Нам на удивленье Федя быстро нашел работу — юрисконсультом в горисполкоме, а его будущие сотрудницы обещали подыскать ему подходящую комнату.
— Взошло юридическое светило над Нальчиком, — шепнул я ему на ухо. Он усмехнулся и прикрыл мне ладонью рот: мол, смотри — не ляпни!
Побыв с Марийкой на базаре, Федя сказал мне:
— Ты в своем письме привел такие цены, поверить в которые было невозможно. Мы не знали что и думать — обманывать ты не станешь, наверное, что-то напутал. Но сегодня на базаре я не верил ни своим ушам, ни своим глазам. — И Федя, все еще удивляясь, стал называть цены.
— Уже подорожало, — сказала мама. — Что ж будет зимой?
— Побывала бы ты на базаре в Харькове! — ответил Федя.

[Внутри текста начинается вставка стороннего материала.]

(* ===== verification/OsdClient.v ===== *)
(** * The OSD client's bookkeeping

    Models the state [src/src/osd/client.rs] keeps outside of single requests:
    the errors and their conversions, the checks of replies, the accounting of
    mutations with its flush, the table of sessions, and the pager of
    inconsistent objects. *)

From S2P Require Import Prelude Codec Message Frame Address Control SessionState MapBase OsdMap Backoff OsdMessages OsdMetadata OsdCommand.
From Stdlib Require Import ZArith Lia Strings.Byte Strings.String.
From stdpp Require Import base option gmap sorting numbers list fin_maps.

Open Scope Z_scope.

Definition MAX_ATTEMPTS : nat := 4.
Definition MAX_RETIRED_SESSIONS : Z := 16.
Definition READ_REPLY_FRONT_BYTES : Z := 144.
Definition MAX_MUTATIONS : Z := 64.
Definition MAX_MUTATION_BYTES : Z := 64 * 32 * 1024 * 1024.
Definition SCRUB_PAGE_SIZE : Z := 1024.

Record Target : Type := mkTarget {
  tg_pool_id : Z;
  tg_object : list byte;
  tg_locator : list byte;
  tg_namespace : list byte;
  tg_snapshot : Z;
  tg_snapshot_sequence : Z;
  tg_write_snapshots : list Z
}.

Record ReadResult : Type := mkReadResult { rr_data : list byte; rr_version : Z }.

Record CommandResult : Type := mkCommandResult {
  cmr_result : Z;
  cmr_status : list byte;
  cmr_output : list byte
}.

Record CompoundResult : Type := mkCompoundResult {
  cp_operations : list OperationResult;
  cp_version : Z
}.

Inductive Mutation : Type :=
| Mu_Create (exclusive : bool)
| Mu_Write (offset : Z) (data : list byte)
| Mu_WriteFull (data : list byte)
| Mu_Append (data : list byte)
| Mu_Truncate (size : Z)
| Mu_Zero (offset length : Z)
| Mu_Remove.

Definition Mutation_into_owned (m : Mutation) : Operation :=
  match m with
  | Mu_Create exclusive => Op_Create exclusive
  | Mu_Write offset data => Op_Write offset data
  | Mu_WriteFull data => Op_WriteFull data
  | Mu_Append data => Op_Append data
  | Mu_Truncate size => Op_Truncate size
  | Mu_Zero offset length => Op_Zero offset length
  | Mu_Remove => Op_Remove
  end.

Inductive UnknownCause : Type := UC_Cancelled | UC_Timeout | UC_Transport.

#[export] Instance UnknownCause_eq_dec : EqDecision UnknownCause.
Proof. solve_decision. Defined.

Inductive OsdError : Type :=
| OX_Closed
| OX_NotConnected
| OX_StaleMap
| OX_NoPrimary
| OX_LimitExceeded
| OX_MalformedReply
| OX_Unsupported
| OX_Timeout
| OX_Cancelled
| OX_QueueSaturated
| OX_RecoveryExhausted
| OX_OutcomeUnknown (cause : UnknownCause)
| OX_WireErrno (code : Z).

#[export] Instance OsdError_eq_dec : EqDecision OsdError.
Proof. solve_decision. Defined.

(** ** Conversions of errors *)

Definition map_session_error (e : SessionError) : OsdError :=
  match e with
  | SE_Closed => OX_Closed
  | SE_Cancelled => OX_Cancelled
  | SE_QueueSaturated | SE_TooManyInFlight => OX_QueueSaturated
  | SE_UnsupportedFeature | SE_UnsupportedPayload => OX_Unsupported
  | SE_Disconnected | SE_TransitionLimit | SE_ReconnectExhausted | SE_OutcomeUnknown | SE_Renewal
  | SE_Malformed | SE_Frame _ => OX_NotConnected
  end.

Definition map_request_error (e : SessionError) (mutation : bool) : OsdError :=
  if mutation && bool_decide (e = SE_OutcomeUnknown) then OX_OutcomeUnknown UC_Transport
  else map_session_error e.

Definition cause_error (cause : UnknownCause) : OsdError :=
  match cause with
  | UC_Cancelled => OX_Cancelled
  | UC_Timeout => OX_Timeout
  | UC_Transport => OX_NotConnected
  end.

(** What the cancellation of a request comes to. *)
Definition classify_cancel (r : result SessionError (option Message)) (cause : UnknownCause) (mutation : bool)
    : result OsdError Message :=
  match r with
  | Ok (Some reply) => Ok reply
  | Ok None => Err OX_MalformedReply
  | Err SE_Cancelled => Err (cause_error cause)
  | Err SE_OutcomeUnknown =>
      if mutation then Err (OX_OutcomeUnknown cause) else Err (map_request_error SE_OutcomeUnknown mutation)
  | Err e => Err (map_request_error e mutation)
  end.

Definition map_wire_error (e : WireError) : OsdError :=
  match e with
  | LimitExceeded => OX_LimitExceeded
  | Malformed => OX_MalformedReply
  | UnsupportedVersion _ _ => OX_Unsupported
  end.

Definition map_message_error (e : OsdMessageError) : OsdError :=
  match e with
  | OE_Wire LimitExceeded => OX_LimitExceeded
  | OE_UnsupportedVersion | OE_Wire (UnsupportedVersion _ _) => OX_Unsupported
  | OE_Wire Malformed | OE_Malformed => OX_MalformedReply
  end.

Definition map_command_message_error (e : CommandError) : OsdError :=
  match e with
  | CE_Wire LimitExceeded => OX_LimitExceeded
  | CE_Wire Malformed | CE_MalformedReply => OX_MalformedReply
  | CE_Wire (UnsupportedVersion _ _) | CE_UnsupportedVersion => OX_Unsupported
  end.

Definition preserve_unknown (e : OsdError) (prior : option UnknownCause) : OsdError :=
  match prior with
  | Some cause => OX_OutcomeUnknown cause
  | None => e
  end.

(** ** Checks of replies *)

Definition validate_target (r : Reply) (object : list byte) (pg : PG) (attempt : Z) : result OsdError unit :=
  if bool_decide (rp_object r <> object) || bool_decide (rp_pg r <> pg)
     || ((0 <=? rp_retry r) && negb (rp_retry r =? attempt))
  then Err OX_MalformedReply else Ok tt.

Fixpoint validate_results (replies : list OperationResult) (ops : list Operation) : result OsdError unit :=
  match replies, ops with
  | r :: replies, op :: ops =>
      if negb (or_operation r =? Operation_code op) then Err OX_MalformedReply
      else
        match op with
        | Op_Read _ length =>
            if length <? zlen (or_data r) then Err OX_MalformedReply else validate_results replies ops
        | _ => validate_results replies ops
        end
  | _, _ => Ok tt
  end.

Definition validate_operations (r : Reply) (ops : list Operation) : result OsdError unit :=
  if negb (zlen (rp_operations r) =? zlen ops) then Err OX_MalformedReply
  else validate_results (rp_operations r) ops.

Definition validate_durable_reply (r : Reply) : result OsdError unit :=
  if (rp_result r =? 0) && (Z.land (rp_flags r) FLAG_ON_DISK =? 0)
  then Err (OX_OutcomeUnknown UC_Transport) else Ok tt.

(** Whether the operation may have an effect that is not undone by repeating it. *)
Fixpoint outcome_sensitive (op : Operation) : bool :=
  match op with
  | Op_Notify _ _ | Op_NotifyAck _ _ => true
  | Op_WithFlags op _ => outcome_sensitive op
  | _ => Operation_is_mutation op
  end.

Definition contains_outcome_sensitive (ops : list Operation) : bool := existsb outcome_sensitive ops.

Definition contains_durable_mutation (ops : list Operation) : bool := existsb Operation_is_mutation ops.

Fixpoint allows_unknown_retry (op : Operation) : bool :=
  match op with
  | Op_Call _ _ _ _ _ | Op_Notify _ _ | Op_NotifyAck _ _ => false
  | Op_WithFlags op _ => allows_unknown_retry op
  | _ => true
  end.

(** ** Mutations *)

Record MutationState : Type := mkMutationState {
  admission_closed : bool;
  next_sequence : Z;
  pending : gmap Z Z;
  mu_retained_bytes : Z;
  earliest_unknown : option Z
}.

Definition MutationState_default : MutationState := mkMutationState false 0 ∅ 0 None.

Definition is_unknown (e : option OsdError) : bool :=
  match e with Some (OX_OutcomeUnknown _) => true | _ => false end.

Definition complete_mutation_state (s : MutationState) (sequence : Z) (error : option OsdError)
    : bool * MutationState :=
  match pending s !! sequence with
  | None => (false, s)
  | Some retained =>
      let unknown :=
        if is_unknown error
           && match earliest_unknown s with None => true | Some u => sequence <? u end
        then Some sequence else earliest_unknown s in
      (true, mkMutationState (admission_closed s) (next_sequence s) (delete sequence (pending s))
               (mu_retained_bytes s - retained) unknown)
  end.

Definition admit_mutation_state (s : MutationState) (retained : Z)
    : result OsdError (option Z) * MutationState :=
  if admission_closed s then (Err OX_Closed, s)
  else if (MAX_MUTATIONS <=? Z.of_nat (size (pending s)))
          || (saturating_sub MAX_MUTATION_BYTES (mu_retained_bytes s) <? retained)
  then (Ok None, s)
  else
    match checked_add 64 (next_sequence s) 1 with
    | None => (Err OX_LimitExceeded, s)
    | Some sequence =>
        (Ok (Some sequence),
         mkMutationState (admission_closed s) sequence (<[sequence := retained]> (pending s))
           (mu_retained_bytes s + retained) (earliest_unknown s))
    end.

Утром услышали по радио, что наши войска оставили Харьков. Ночью проснулся, прислушался и понял, что Федя не спит. Еще проснулся — Феди нет. Полежал, подождал — не возвращается. Пойти поискать? Но он, знаю по себе, — хочет побыть один. Утром Федя на месте. Мама предлагает ему остаться у нас и столоваться вместе с нами. И мы с Марийкой просим его остаться с нами — ближе его у нас здесь никого нет.
— Спасибо. Подумаю.
Вечером Федя позвал меня пройтись.
— От ускочив, так ускочив! Надо было раньше ехать, так разве угадаешь? Сами себя обманывали, надеясь, что Харьков не сдадут. А, что теперь толковать об этом! Нина, конечно, перебралась под крылышко Юровских. Что ей одной делать дома? Не сторожить же мебель!
Знаешь, ведь и со мной могло и может что-нибудь случиться, никто от этого не застрахован, тем более во время войны. Мы на Сирохинской договорились: если я не вернусь, — мало ли что, — Нина будет жить у них. На том дворе люди отзывчивые и надежные.
Мне кажется, что Федя старается себя успокоить, и я ему поддакиваю.
— Так что, оставаться у вас?
— Ты еще спрашиваешь! А разве тебе одному лучше будет?
— За стол вы, конечно, платите.
— И за комнату.
— И за комнату?! — Федя присвистнул и взялся рукой за щеку. — Ну, и сколько всего? Значит, с меня половину этой суммы. А может быть и больше — Ксения своего не упустит. Просто удивительно: всю жизнь ничего не упускает и всю жизнь ничего не имеет. Расчетлива, даже хитра, но не умна. Ты меня уж извини.
— Да чего там! Будто я сам не знаю — не ребенок. Она еще и лжива. А как тебе Аржанков?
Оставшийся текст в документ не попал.